ASSIGNMENT:
Instruction for the data below: set down exactly the lines from the line with "(fun f => write" to the line with "omap (fun e => match e with", inclusive, and no others.
***** TASK MATERIAL *****
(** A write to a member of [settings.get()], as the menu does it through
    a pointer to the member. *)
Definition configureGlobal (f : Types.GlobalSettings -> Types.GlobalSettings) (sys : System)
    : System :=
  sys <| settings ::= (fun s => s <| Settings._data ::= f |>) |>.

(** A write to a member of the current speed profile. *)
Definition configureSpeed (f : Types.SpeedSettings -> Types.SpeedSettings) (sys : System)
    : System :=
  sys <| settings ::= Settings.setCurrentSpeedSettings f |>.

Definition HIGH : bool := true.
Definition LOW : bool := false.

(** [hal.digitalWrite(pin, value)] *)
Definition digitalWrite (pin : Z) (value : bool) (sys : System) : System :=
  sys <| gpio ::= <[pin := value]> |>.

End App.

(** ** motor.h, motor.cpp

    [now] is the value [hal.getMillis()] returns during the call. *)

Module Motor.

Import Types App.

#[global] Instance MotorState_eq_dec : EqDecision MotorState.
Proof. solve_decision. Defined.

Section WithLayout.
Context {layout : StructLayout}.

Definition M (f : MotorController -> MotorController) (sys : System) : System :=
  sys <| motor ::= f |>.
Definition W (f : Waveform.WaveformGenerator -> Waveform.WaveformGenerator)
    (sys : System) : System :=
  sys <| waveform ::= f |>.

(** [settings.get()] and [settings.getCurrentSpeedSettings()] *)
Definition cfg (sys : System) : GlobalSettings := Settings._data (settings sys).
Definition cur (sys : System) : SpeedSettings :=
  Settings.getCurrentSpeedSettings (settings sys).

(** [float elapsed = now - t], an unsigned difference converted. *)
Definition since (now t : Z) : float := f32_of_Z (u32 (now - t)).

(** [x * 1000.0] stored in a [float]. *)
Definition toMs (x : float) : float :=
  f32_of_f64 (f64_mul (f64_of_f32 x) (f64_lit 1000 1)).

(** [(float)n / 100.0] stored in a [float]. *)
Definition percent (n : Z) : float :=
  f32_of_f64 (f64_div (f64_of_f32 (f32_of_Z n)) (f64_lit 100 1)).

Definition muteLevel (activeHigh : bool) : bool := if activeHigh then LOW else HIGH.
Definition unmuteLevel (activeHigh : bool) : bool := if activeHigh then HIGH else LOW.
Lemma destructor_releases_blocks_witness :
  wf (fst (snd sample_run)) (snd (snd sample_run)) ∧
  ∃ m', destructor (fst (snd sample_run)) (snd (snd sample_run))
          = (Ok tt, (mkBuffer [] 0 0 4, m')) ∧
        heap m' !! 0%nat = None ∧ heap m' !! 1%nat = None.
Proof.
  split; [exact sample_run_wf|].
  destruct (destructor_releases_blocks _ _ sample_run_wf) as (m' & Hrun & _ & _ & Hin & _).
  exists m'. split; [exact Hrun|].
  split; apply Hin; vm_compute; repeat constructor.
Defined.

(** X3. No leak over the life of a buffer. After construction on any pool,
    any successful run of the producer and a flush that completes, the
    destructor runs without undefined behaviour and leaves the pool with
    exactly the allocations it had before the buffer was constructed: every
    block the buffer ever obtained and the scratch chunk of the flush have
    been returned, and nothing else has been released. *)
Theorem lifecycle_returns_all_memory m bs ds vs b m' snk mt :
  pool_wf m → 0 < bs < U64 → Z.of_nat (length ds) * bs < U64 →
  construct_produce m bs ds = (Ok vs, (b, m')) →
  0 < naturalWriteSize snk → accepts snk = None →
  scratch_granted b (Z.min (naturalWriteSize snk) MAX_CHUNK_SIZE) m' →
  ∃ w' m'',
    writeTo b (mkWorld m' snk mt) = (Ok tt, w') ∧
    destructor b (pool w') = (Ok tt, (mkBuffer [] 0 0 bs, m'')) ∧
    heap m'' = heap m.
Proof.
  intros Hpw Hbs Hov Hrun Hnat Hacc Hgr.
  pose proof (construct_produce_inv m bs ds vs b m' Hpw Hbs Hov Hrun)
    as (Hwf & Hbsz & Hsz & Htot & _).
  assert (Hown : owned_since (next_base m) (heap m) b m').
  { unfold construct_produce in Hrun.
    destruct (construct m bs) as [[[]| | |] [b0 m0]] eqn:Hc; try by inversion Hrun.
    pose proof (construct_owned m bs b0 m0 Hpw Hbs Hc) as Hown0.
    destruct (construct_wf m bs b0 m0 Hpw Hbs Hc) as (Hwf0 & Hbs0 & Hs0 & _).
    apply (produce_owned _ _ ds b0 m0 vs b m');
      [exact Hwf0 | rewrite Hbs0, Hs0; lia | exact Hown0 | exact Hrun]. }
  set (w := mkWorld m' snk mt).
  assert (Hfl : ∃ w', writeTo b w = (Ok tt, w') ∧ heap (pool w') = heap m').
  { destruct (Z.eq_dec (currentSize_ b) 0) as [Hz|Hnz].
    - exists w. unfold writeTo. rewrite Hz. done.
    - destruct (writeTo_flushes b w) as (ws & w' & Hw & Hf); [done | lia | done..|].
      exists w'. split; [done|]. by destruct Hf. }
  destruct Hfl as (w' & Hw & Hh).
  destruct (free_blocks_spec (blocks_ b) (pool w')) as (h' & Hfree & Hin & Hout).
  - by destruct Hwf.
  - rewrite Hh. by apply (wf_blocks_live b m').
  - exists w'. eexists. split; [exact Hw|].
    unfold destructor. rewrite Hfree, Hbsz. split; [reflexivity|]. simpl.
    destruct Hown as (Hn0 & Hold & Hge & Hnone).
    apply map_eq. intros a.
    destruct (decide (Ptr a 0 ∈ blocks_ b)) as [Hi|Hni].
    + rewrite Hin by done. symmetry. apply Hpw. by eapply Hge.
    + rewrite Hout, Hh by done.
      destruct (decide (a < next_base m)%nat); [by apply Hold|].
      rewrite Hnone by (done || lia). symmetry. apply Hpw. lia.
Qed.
*****
***** TASK MATERIAL *****
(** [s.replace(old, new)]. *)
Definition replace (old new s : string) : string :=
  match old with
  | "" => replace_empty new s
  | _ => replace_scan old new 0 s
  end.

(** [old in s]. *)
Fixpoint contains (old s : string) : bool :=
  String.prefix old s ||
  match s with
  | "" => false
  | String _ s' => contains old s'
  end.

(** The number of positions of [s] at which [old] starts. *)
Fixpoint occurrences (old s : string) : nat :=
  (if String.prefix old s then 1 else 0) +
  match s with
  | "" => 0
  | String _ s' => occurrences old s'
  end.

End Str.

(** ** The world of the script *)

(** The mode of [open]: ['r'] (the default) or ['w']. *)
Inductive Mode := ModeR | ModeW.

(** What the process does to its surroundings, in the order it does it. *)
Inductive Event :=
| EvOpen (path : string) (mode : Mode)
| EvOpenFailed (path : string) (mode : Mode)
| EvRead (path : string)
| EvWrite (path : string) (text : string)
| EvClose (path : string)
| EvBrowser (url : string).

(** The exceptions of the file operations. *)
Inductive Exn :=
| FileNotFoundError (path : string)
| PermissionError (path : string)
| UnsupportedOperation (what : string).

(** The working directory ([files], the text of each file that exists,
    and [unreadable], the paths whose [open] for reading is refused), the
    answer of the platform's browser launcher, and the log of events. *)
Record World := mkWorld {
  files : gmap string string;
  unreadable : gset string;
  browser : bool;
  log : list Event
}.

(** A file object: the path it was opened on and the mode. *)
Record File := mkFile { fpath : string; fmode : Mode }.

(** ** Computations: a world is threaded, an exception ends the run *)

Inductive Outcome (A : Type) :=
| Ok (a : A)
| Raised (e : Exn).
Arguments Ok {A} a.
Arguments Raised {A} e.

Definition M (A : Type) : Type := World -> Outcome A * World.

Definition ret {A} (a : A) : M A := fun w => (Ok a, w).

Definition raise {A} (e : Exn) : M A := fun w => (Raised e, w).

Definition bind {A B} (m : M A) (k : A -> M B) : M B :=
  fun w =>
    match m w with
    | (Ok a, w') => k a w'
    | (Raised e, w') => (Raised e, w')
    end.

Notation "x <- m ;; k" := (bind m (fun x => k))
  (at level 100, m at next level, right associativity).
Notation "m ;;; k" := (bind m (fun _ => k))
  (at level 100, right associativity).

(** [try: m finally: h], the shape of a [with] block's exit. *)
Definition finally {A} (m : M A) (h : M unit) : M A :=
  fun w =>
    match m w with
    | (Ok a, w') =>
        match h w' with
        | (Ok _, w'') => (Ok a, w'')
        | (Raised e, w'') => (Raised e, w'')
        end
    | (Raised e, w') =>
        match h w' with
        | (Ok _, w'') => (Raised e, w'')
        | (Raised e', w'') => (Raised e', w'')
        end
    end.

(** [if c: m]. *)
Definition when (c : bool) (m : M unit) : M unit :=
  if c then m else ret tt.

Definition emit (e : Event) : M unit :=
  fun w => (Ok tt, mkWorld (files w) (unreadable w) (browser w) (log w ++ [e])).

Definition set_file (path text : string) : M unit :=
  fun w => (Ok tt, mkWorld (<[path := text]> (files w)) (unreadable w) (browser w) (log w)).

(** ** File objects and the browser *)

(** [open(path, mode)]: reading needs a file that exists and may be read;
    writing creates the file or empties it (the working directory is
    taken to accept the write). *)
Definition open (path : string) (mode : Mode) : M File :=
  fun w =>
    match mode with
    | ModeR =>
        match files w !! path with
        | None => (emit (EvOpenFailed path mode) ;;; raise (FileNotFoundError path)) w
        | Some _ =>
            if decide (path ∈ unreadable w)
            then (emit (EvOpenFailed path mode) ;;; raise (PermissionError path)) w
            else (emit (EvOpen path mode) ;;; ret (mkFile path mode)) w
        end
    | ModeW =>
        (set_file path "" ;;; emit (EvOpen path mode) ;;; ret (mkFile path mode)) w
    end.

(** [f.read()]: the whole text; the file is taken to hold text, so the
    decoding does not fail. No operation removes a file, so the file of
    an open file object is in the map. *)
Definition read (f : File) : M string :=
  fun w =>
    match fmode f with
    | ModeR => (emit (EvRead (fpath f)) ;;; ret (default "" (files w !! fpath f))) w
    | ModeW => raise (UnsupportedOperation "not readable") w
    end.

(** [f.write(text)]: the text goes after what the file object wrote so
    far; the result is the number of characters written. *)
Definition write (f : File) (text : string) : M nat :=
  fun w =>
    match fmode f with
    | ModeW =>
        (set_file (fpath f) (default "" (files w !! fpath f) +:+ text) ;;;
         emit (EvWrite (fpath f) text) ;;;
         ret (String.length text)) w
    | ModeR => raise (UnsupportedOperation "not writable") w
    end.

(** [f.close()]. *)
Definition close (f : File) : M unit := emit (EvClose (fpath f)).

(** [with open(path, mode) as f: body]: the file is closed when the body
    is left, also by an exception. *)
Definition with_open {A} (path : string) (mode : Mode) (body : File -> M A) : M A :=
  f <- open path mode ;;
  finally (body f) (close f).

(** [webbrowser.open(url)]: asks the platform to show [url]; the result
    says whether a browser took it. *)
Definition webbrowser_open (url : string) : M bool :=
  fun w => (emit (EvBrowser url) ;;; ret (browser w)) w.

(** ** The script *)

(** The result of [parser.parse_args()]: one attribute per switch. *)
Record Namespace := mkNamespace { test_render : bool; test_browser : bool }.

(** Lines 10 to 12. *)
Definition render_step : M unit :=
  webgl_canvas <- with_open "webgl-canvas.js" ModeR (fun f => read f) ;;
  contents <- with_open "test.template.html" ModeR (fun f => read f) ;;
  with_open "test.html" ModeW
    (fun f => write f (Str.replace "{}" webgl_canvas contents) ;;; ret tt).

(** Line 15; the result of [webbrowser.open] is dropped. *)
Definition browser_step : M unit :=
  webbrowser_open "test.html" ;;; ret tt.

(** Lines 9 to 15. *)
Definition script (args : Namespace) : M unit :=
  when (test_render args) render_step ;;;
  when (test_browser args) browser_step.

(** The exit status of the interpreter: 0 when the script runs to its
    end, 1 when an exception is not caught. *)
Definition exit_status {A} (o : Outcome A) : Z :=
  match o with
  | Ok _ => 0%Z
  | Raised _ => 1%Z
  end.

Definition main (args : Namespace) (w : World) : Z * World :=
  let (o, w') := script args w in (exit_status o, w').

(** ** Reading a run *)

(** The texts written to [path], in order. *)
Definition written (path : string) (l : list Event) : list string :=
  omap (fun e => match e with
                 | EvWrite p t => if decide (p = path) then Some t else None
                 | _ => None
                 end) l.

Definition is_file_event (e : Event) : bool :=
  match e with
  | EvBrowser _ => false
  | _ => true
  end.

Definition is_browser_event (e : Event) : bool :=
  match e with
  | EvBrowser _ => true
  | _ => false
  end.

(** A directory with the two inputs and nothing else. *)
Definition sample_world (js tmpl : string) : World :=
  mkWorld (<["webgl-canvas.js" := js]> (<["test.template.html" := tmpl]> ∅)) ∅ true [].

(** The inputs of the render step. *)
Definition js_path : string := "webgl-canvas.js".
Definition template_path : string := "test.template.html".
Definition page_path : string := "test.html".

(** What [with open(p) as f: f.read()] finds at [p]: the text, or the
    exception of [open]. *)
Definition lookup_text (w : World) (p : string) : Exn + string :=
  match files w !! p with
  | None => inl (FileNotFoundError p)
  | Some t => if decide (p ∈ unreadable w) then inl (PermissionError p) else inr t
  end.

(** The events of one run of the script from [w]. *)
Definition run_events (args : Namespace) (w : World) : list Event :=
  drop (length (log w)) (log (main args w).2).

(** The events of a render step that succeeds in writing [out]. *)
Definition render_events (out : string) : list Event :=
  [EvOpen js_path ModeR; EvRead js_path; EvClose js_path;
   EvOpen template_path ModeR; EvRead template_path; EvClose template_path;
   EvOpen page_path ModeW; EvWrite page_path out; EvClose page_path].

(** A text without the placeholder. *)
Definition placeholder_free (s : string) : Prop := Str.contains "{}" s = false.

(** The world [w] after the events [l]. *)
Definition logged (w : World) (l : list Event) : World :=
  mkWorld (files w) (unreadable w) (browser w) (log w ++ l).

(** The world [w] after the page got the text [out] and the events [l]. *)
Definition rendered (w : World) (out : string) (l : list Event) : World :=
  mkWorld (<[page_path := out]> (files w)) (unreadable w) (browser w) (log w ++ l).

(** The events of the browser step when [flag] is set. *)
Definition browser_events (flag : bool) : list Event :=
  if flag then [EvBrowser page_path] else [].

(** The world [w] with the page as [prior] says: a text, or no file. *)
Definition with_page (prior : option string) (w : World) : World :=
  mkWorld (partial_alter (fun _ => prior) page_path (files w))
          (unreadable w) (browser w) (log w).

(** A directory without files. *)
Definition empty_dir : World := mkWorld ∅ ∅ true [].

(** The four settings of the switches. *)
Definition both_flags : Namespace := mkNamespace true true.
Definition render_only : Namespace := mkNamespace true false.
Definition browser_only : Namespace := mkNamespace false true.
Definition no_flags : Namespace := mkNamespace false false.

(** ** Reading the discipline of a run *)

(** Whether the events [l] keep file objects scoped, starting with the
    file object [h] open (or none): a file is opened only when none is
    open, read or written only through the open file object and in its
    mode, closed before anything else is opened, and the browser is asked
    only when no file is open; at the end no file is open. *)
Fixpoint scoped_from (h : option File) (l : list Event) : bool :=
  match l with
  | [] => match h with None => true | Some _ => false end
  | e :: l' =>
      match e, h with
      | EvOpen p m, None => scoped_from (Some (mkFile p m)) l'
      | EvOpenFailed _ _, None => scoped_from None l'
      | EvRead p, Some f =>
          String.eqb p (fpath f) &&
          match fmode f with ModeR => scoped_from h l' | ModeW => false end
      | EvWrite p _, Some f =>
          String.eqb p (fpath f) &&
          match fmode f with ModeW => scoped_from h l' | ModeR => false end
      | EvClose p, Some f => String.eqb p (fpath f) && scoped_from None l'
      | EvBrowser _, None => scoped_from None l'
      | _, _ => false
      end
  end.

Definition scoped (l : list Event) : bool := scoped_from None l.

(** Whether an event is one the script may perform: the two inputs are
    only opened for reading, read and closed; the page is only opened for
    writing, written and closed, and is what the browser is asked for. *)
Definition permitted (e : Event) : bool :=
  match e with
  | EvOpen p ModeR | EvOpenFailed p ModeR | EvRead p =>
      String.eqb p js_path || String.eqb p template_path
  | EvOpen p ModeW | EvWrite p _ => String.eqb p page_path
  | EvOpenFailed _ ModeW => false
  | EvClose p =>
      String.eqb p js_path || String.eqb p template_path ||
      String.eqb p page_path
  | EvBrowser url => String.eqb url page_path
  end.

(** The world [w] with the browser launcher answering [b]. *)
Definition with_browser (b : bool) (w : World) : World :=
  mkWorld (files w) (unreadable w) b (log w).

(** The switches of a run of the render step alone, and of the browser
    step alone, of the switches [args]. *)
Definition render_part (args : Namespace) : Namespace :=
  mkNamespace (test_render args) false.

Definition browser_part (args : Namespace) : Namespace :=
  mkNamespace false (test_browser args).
*****
TASK ANSWER:
    (fun f => write f (Str.replace "{}" webgl_canvas contents) ;;; ret tt).

(** Line 15; the result of [webbrowser.open] is dropped. *)
Definition browser_step : M unit :=
  webbrowser_open "test.html" ;;; ret tt.

(** Lines 9 to 15. *)
Definition script (args : Namespace) : M unit :=
  when (test_render args) render_step ;;;
  when (test_browser args) browser_step.

(** The exit status of the interpreter: 0 when the script runs to its
    end, 1 when an exception is not caught. *)
Definition exit_status {A} (o : Outcome A) : Z :=
  match o with
  | Ok _ => 0%Z
  | Raised _ => 1%Z
  end.

Definition main (args : Namespace) (w : World) : Z * World :=
  let (o, w') := script args w in (exit_status o, w').

(** ** Reading a run *)

(** The texts written to [path], in order. *)
Definition written (path : string) (l : list Event) : list string :=
  omap (fun e => match e with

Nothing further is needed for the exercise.